Last Friday, Cloudflare had a major outage which took down a good portion of the internet for about half an hour. While Cloudflare is an awesome service and they have a generous free tier, it begs the question whether so much of the internet should be centralized under one company, so I wanted to see what it would take for me to make my own CDN.
What is a CDN?
Say you have a Wordpress server hosted in Atlanta. Every time someone wanted to go to your website they'd have to go to your server in Atlanta, Wordpress would dynamically generate all your content, and send it back over the internet to you. If you're geographically close this works great, but if you're in say France and try to request content from a server hosted in the U.S, you would have to traverse the internet multiple times to get the page along with the pictures and fonts, etc. A CDN is a network of servers that are distributed around the globe so users connect to servers that are geographically close to them.
This blog is built on a static site generator, meaning that I code the template and put the posts in a git repository. When I make changes and publish the static site, the generator builds the site into static HTML files. This is great because there is no always-on central database the web server has to keep talking to so it's easier to make copies across multiple servers and it takes much less resources to scale since the HTML files are decoupled from a database.

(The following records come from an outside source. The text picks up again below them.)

(** ** Decimal digits *)

Definition digit (d : Z) : ascii := ascii_of_nat (48 + Z.to_nat d).
Definition digitval (c : ascii) : Z := Z.of_nat (nat_of_ascii c) - 48.

Arguments digit : simpl never.
Arguments digitval : simpl never.

(** The digits of [n >= 0], most significant first; [fuel] bounds their number. *)
Fixpoint udec (fuel : nat) (n : Z) : cstr :=
  match fuel with
  | O => []
  | S f => if n <? 10 then [digit n] else udec f (n / 10) ++ [digit (n mod 10)]
  end.

(** [log2 n + 1] digits are enough, since [10^k >= 2^k]. *)
Definition dec_fuel (n : Z) : nat := S (Z.to_nat (Z.log2 n)).
Definition unat (n : Z) : cstr := udec (dec_fuel n) n.

(** [printf("%d", z)] *)
Definition dec (z : Z) : cstr :=
  if z <? 0 then "-"%char :: unat (- z) else unat z.

(** The longest prefix of digits: its value from the accumulator, the number
    of digits and what follows. *)
Fixpoint scan_digits (acc : Z) (k : nat) (s : cstr) : Z * nat * cstr :=
  match s with
  | c :: s' => if isdigit c then scan_digits (acc * 10 + digitval c) (S k) s' else (acc, k, s)
  | [] => (acc, k, s)
  end.

Fixpoint skip_space (s : cstr) : cstr :=
  match s with
  | c :: s' => if isspace c then skip_space s' else s
  | [] => []
  end.

(** Optional sign of a number. *)
Definition scan_sign (s : cstr) : bool * cstr :=
  match s with
  | c :: s' =>
      if Ascii.eqb c "-" then (true, s')
      else if Ascii.eqb c "+" then (false, s') else (false, s)
  | [] => (false, s)
  end.

(** [sscanf(s, "%d%n", &i, &n)]: the value stored (a [long] conversion, then
    narrowed to [int]) and the input after it; [None] when no conversion is done. *)
Definition scan_int (s : cstr) : option (Z * cstr) :=
  let '(neg, s1) := scan_sign (skip_space s) in
  let '(v, k, r) := scan_digits 0 0 s1 in
  match k with
  | O => None
  | _ => Some (wrap32 (clamp64 (if neg then - v else v)), r)
  end.

(** ** Floating point *)

Definition sf32 (f : Z -> Z -> spec_float) : spec_float := f 24 128.
Definition sf64 (f : Z -> Z -> spec_float) : spec_float := f 53 1024.

(** [round(|x| * 10^p)] of a finite [x = m * 2^e], ties to even. *)
Definition round_dec (p : nat) (m : positive) (e : Z) : Z :=
  let num := Zpos m * 10 ^ Z.of_nat p in
  if 0 <=? e then num * 2 ^ e
  else
    let den := 2 ^ (- e) in
    let q := num / den in
    let r := num mod den in
    match (2 * r) ?= den with
    | Lt => q
    | Gt => q + 1
    | Eq => if Z.even q then q else q + 1
    end.

(** [N / 10^p] with [p] decimals. *)
Fixpoint pad_digits (p : nat) (n : Z) : cstr :=
  match p with
  | O => []
  | S p' => pad_digits p' (n / 10) ++ [digit (n mod 10)]
  end.

Definition fixed (p : nat) (n : Z) : cstr :=
  unat (n / 10 ^ Z.of_nat p)
  ++ match p with O => [] | _ => "."%char :: pad_digits p (n mod 10 ^ Z.of_nat p) end.

Definition signed (neg : bool) (s : cstr) : cstr := if neg then "-"%char :: s else s.

Definition pad_left (w : nat) (s : cstr) : cstr := repeat SP (w - length s) ++ s.

(** [printf("%w.pf", x)] *)
Definition fmt_f (w p : nat) (x : spec_float) : cstr :=
  pad_left w
    (match x with
     | S754_zero s => signed s (fixed p 0)
     | S754_finite s m e => signed s (fixed p (round_dec p m e))
     | S754_infinity s => signed s (cs "inf")
     | S754_nan => cs "nan"
     end).

(** The correctly rounded value of [(-1)^neg * n / 10^p]. *)
Definition dec_to_float (prec emax : Z) (neg : bool) (n : Z) (p : nat) : spec_float :=
  match n with
  | Zpos m =>
      let '(q, e, l) := SFdiv_core_binary prec emax (Zpos m) 0 (10 ^ Z.of_nat p) 0 in
      binary_round_aux prec emax neg q e l
  | _ => S754_zero neg
  end.

(** What [%f] finds: a decimal number, nothing to convert, or one of the forms
    the model leaves out (an exponent, a hexadecimal number, inf, nan). *)
Inductive fscan :=
| FNum (neg : bool) (n : Z) (p : nat) (rest : cstr)
| FNone
| FSpecial.

Definition special_start (c : ascii) : bool :=
  existsb (Ascii.eqb c) (list_ascii_of_string "iInN").
Definition special_mid (c : ascii) : bool :=
  existsb (Ascii.eqb c) (list_ascii_of_string "eExXpP").

Definition scan_float (s : cstr) : fscan :=
  let '(neg, s1) := scan_sign (skip_space s) in
  let '(v, k, r) := scan_digits 0 0 s1 in
  let '(v', k', r') :=
    match r with
    | c :: r1 => if Ascii.eqb c "." then scan_digits v 0 r1 else (v, O, r)
    | [] => (v, O, r)
    end in
  match (k + k')%nat, r' with
  | O, c :: _ => if special_start c then FSpecial else FNone
  | O, [] => FNone
  | _, c :: _ => if special_mid c then FSpecial else FNum neg v' k' r'
  | _, [] => FNum neg v' k' r'
  end.

(** [x] is the value read back from its own text with [p] decimals. *)
Definition sf_eqb (x y : spec_float) : bool :=
  match x, y with
  | S754_zero s, S754_zero t => eqb s t
  | S754_finite s m e, S754_finite t n f => eqb s t && Pos.eqb m n && (e =? f)
  | _, _ => false
  end.

Definition stable (prec emax : Z) (p : nat) (x : spec_float) : bool :=
  match x with
  | S754_zero _ => true
  | S754_finite s m e => sf_eqb (dec_to_float prec emax s (round_dec p m e) p) x
  | _ => false
  end.

Definition SFnonpos (x : spec_float) : bool := SFleb x (S754_zero false).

The first thing I did was make a bash script that handles setting up each of the machines. Once I create the VPS in the dashboard, I SSH in and run the script. It handles setting up my non-privelleged account and adding my SSH keys, updating the packages, installing and confinguring nginx for all of my domains, copying my SSL certificate, and building the latest version of my website from GitHub.

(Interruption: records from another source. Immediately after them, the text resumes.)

Lemma addQStr_loop_fputs s f : addQStr_loop s f = fputs (esc s) f.
Proof.
  revert f; induction s as [|c s IH]; intros f; cbn; [reflexivity|].
  destruct (Ascii.eqb c QT); cbn.
  - destruct (putc QT f) as [[] f1]; [|reflexivity].
    destruct (putc c f1) as [[] f2]; auto.
  - destruct (putc c f) as [[] f1]; auto.
Qed.

Lemma addQStr_fputs s f : addQStr f s = fputs (SP :: quote s) f.
Proof.
  unfold addQStr, quote; cbn.
  destruct (putc SP f) as [[] f1]; [|reflexivity].
  destruct (putc QT f1) as [[] f2]; [|reflexivity].
  rewrite addQStr_loop_fputs, fputs_app. destruct (fputs (esc s) f2) as [[] f3]; [|reflexivity].
  cbn. destruct (putc QT f3) as [[] f4]; reflexivity.
Qed.

Definition noquote (s : cstr) : bool := forallb (fun c => negb (Ascii.eqb c QT)) s.

Definition not_quote_start (r : cstr) : Prop :=
  match r with c :: _ => Ascii.eqb c QT = false | [] => True end.

Lemma sep_not_quote r : sep r -> not_quote_start r.
Proof. destruct r; cbn; auto. now intros ->. Qed.

Lemma strip_body_esc s r n : not_quote_start r ->
  strip_body (esc s ++ QT :: r) n = SOk s (n + length (esc s) + 1).
Proof.
  intros Hr. revert n; induction s as [|c s IH]; intros n; cbn [esc app].
  - cbn. rewrite Nat.add_0_r. destruct r as [|c r]; [reflexivity|]. cbn in Hr. now rewrite Hr.
  - destruct (Ascii.eqb c QT) eqn:E; cbn [app strip_body length].
    + rewrite E. change (Ascii.eqb QT QT) with true. cbv iota. rewrite IH. f_equal. lia.
    + rewrite E, IH. f_equal. lia.
Qed.

Lemma strip_from_skip p q n : noquote p = true ->
  strip_from (p ++ q) n = strip_from q (n + length p).
Proof.
  revert n; induction p as [|c p IH]; intros n H; cbn in *.
  - now rewrite Nat.add_0_r.
  - bool_split. apply negb_true_iff in H. rewrite H, IH by auto. f_equal. lia.
Qed.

My CDN consisted of 3 Linode servers, one in Atlanta covering the eastern U.S., one in Fremont covering the western U.S., and one in Frankfurt covering Europe. I used NS1's Managed DNS along with Filter Chains that directed traffic to different servers depending on their uptime and geographic location in order to point users to the optimal CDN node.

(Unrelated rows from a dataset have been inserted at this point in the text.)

Lemma counted_len {A} n (l : list A) : counted n l = true -> n = Z.of_nat (length l).
Proof. unfold counted. intros. bool_split. now apply Z.eqb_eq. Qed.

Lemma counted_int {A} n (l : list A) : counted n l = true -> int32b n = true.
Proof. unfold counted. intros. now bool_split. Qed.

Lemma counted_nat {A} n (l : list A) : counted n l = true -> Z.to_nat n = length l.
Proof. intros H%counted_len. lia. Qed.

Lemma writes_cqs l n : counted n l = true -> writes (warray addQ l n) (flds fld_q l).
Proof. eauto using writes_qs, counted_len. Qed.

Lemma writes_cops l n : counted n l = true -> forallb ostr l = true ->
  writes (warray addQP l n) (flds fld_o l).
Proof.
  intros Hn Hl. apply writes_array; [now apply counted_len|].
  rewrite forallb_forall in Hl. apply Forall_forall. auto using writes_o.
Qed.

Lemma sep_o o r : sep r -> sep (fld_o o ++ r).
Proof. intros. destruct o; [apply sep_q|assumption]. Qed.
Lemma sep_t t r : sep (fld_t t ++ r).
Proof. reflexivity. Qed.
Lemma sep_flds_o l r : sep r -> sep (flds fld_o l ++ r).
Proof.
  intros Hr. induction l as [|o l IH]; [exact Hr|]. unfold flds in *. cbn. rewrite <- app_assoc.
  now apply sep_o.
Qed.

(** Optional text, [sep_if] with one premise. *)
Lemma sep_if_o b o r : sep r -> sep (fld_if b (fld_o o) ++ r).
Proof. intros. apply sep_if; auto using sep_o. Qed.
Lemma sep_if_d b z r : sep r -> sep (fld_if b (fld_d z) ++ r).
Proof. intros. apply sep_if; auto using sep_d. Qed.

Lemma wrap32_wrap z : wrap32 (wrap32 z) = wrap32 z.
Proof. apply wrap32_id, wrap32_int32. Qed.

Lemma fld_t_wrap t : fld_t (wrap32 t) = fld_t t.
Proof. unfold fld_t. now rewrite wrap32_wrap. Qed.

Lemma scan_t_C t r : sep r -> scan_d (C (fld_t t ++ r)) = ROk (wrap32 t) (Some r).
Proof. intros. apply scan_d_C; [apply int32b_spec, wrap32_int32|assumption]. Qed.

Lemma scan_t_S t r : sep r -> scan_d (Some (fld_t t ++ r)) = ROk (wrap32 t) (Some r).
Proof. intros. apply scan_d_S; [apply int32b_spec, wrap32_int32|assumption]. Qed.

Lemma saveQStr_o o r : ostr o = true -> sep r -> saveQStr (C (fld_o o ++ r)) = ROk o (C r).
Proof. destruct o; [intros _; apply saveQStr_C|discriminate]. Qed.

Lemma obuf_ostr size o : obuf size o = true -> ostr o = true.
Proof. destruct o; [|discriminate]. cbn. intros. now bool_split. Qed.

Lemma save_buf_o size o r : obuf size o = true -> sep r ->
  save_buf size (C (fld_o o ++ r)) = ROk o (C r).
Proof.
  destruct o; [|discriminate]. cbn [obuf fld_o]. intros. bool_split. unfold save_buf.
  now erewrite bind_ok by now apply strip_buf_C.
Qed.

Lemma calloc_ok {A} n (l : list A) c : counted n l = true -> calloc n c = ROk tt c.
Proof. intros H%counted_len. unfold calloc. now destruct (Z.ltb_spec n 0); [lia|]. Qed.

Lemma noquote_dec z : noquote (dec z ++ [SP]) = true.
Proof.
  unfold noquote. rewrite forallb_app. cbn. rewrite andb_true_r.
  rewrite dec_signed. assert (D := unat_digits (Z.abs z) (Z.abs_nonneg z)).
  assert (N : forallb (fun c => negb (Ascii.eqb c QT)) (unat (Z.abs z)) = true).
  { rewrite forallb_forall in D |- *. intros c Hc. apply D in Hc.
    destruct (Ascii.eqb_spec c QT); [subst; discriminate|reflexivity]. }
  unfold signed. now destruct (z <? 0).
Qed.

In my test, you can see requests from North America and Europe were pretty fast, since their were CDN nodes nearby. In Asia and Asia Pacific, since there were no nearby nodes the TTFB is much higher as it has to traverse through the internet. If I spun up a few more CDN nodes in Asia and Asia Pacific, I could get pretty solid speeds from almost everywhere in the world. Of course, that's still nowhere near Cloudflare or CloudFront's datacenter amount, but for a static site this is already pretty overkill.
Probably the most difficult problem I ran into was managing the SSL certificates. For this proof of concept, I just generated one LetsEncrypt certificate and copied it to each server in the bash startup script, but since LetsEncrypt certificates expire after 90 days if I were to use this long term that would be an issue. One idea is to have one main server which handles renewing the certificates with LetsEncrypt on a schedule and then automatically sync it the other servers via rsync, or encrypting the keys and storing them in an S3 bucket and have each server periodically download the latest version.
NS1, my DNS provider, also has a monitoring feature which can periodically check if each of my nodes are online. The way I have my filter chain setup, whenever a user requests the server for my website, after verifying that the server isn't offline, it will route queries to the closest distance from the user through geographic routing. The failover is especially cool because if one server goes offline, NS1 will automatically stop serving that node's IP and send traffic to the nearest online server so the user will never see the site go offline.
While this was a cool project, in the long term I don't really want to deal with managing each of the servers, especially when services like Netlify already do this pretty well. In addition, each node costs $5 a month, so if I have multiple nodes across the world the costs could unnecessarily add up over the course of a year. In the long term, I may switch back to Cloudflare in front of an nginx server, go fully to Netlify, or just have a nginx server. Because my website is just static files, even a $5 DigitalOcean droplet should be able to handle a ton of traffic.